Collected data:
######
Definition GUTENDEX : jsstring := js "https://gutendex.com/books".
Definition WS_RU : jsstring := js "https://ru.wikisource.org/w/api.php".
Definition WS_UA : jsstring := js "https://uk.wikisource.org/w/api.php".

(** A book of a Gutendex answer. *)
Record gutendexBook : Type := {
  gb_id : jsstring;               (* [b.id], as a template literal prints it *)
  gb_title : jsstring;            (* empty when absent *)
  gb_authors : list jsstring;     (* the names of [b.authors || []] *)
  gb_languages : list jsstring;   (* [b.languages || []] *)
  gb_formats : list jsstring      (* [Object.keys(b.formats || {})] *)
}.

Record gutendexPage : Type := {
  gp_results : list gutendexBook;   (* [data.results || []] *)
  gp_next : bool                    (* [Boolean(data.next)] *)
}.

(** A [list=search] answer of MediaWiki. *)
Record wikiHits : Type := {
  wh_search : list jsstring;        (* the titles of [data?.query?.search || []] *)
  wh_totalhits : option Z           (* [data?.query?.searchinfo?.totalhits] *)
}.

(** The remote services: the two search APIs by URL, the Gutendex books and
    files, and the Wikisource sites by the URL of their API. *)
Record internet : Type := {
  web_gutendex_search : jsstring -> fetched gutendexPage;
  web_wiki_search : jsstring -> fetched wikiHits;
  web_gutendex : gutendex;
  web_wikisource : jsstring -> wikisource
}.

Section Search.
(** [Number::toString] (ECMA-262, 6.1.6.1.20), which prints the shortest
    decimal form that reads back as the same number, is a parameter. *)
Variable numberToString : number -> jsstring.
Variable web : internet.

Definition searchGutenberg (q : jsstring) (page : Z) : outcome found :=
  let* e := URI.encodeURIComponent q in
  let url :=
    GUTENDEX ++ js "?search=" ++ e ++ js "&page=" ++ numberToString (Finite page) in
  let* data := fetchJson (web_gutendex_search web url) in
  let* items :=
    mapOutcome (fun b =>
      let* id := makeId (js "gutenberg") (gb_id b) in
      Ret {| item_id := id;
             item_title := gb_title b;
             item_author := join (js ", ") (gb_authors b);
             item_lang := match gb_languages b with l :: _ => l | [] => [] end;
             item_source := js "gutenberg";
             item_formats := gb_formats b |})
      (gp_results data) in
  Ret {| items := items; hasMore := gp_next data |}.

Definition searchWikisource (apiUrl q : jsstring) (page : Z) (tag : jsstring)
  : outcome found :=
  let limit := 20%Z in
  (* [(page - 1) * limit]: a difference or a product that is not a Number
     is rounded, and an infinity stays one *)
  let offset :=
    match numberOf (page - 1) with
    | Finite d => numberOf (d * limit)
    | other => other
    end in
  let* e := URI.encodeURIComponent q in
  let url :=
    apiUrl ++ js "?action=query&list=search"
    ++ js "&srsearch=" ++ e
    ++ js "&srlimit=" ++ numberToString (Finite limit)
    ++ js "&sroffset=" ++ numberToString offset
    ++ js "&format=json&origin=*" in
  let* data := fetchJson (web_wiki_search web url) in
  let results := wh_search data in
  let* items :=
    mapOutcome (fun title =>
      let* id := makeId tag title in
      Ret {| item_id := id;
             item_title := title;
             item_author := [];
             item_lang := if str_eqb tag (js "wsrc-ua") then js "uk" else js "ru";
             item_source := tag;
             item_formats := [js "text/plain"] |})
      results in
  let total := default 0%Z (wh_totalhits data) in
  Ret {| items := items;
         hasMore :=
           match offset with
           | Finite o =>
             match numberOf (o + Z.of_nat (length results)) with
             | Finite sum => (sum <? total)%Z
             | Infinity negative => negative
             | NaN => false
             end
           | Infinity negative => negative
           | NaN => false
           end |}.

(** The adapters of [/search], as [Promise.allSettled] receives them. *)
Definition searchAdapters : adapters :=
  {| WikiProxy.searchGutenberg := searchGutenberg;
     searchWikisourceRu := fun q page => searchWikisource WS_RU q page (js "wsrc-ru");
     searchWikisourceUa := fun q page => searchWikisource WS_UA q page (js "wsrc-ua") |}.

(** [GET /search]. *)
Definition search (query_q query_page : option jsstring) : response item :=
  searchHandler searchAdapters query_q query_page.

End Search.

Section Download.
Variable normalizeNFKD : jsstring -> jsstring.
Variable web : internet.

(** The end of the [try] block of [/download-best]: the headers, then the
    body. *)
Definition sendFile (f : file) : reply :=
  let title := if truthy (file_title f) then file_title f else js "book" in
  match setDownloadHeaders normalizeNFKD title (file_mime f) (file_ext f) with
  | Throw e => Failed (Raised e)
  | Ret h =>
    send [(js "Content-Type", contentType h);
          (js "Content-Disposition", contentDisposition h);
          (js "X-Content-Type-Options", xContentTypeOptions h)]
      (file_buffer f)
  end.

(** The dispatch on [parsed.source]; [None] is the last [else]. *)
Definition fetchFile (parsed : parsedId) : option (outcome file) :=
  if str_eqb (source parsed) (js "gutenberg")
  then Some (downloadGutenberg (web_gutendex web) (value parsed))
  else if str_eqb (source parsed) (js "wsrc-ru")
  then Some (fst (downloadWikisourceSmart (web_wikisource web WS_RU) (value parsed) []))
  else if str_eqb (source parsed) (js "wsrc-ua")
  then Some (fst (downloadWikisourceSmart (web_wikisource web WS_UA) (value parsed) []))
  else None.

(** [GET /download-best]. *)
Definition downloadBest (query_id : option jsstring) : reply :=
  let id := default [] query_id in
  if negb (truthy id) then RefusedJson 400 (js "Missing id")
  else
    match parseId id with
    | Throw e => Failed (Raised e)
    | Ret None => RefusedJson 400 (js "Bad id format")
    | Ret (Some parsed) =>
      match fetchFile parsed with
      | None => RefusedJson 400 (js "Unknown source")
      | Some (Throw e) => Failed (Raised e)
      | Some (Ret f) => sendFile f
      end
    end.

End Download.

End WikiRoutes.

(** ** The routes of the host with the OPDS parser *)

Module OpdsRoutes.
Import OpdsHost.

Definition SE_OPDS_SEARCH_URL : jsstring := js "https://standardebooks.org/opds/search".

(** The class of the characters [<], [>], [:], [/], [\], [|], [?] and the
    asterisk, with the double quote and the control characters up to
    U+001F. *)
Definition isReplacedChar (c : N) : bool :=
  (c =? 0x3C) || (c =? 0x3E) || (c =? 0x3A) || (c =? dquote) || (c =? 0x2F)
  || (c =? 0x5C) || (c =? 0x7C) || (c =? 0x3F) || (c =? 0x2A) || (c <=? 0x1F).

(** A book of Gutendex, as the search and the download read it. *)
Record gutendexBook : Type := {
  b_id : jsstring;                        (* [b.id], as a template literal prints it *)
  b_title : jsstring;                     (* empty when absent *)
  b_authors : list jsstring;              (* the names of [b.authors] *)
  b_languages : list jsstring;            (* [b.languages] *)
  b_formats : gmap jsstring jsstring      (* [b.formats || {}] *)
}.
######
Look for the word "Failed". Copy out every line of the data that has it.

  | Throw e => Failed (Raised e)
    | Throw e => Failed (Raised e)
      | Some (Throw e) => Failed (Raised e)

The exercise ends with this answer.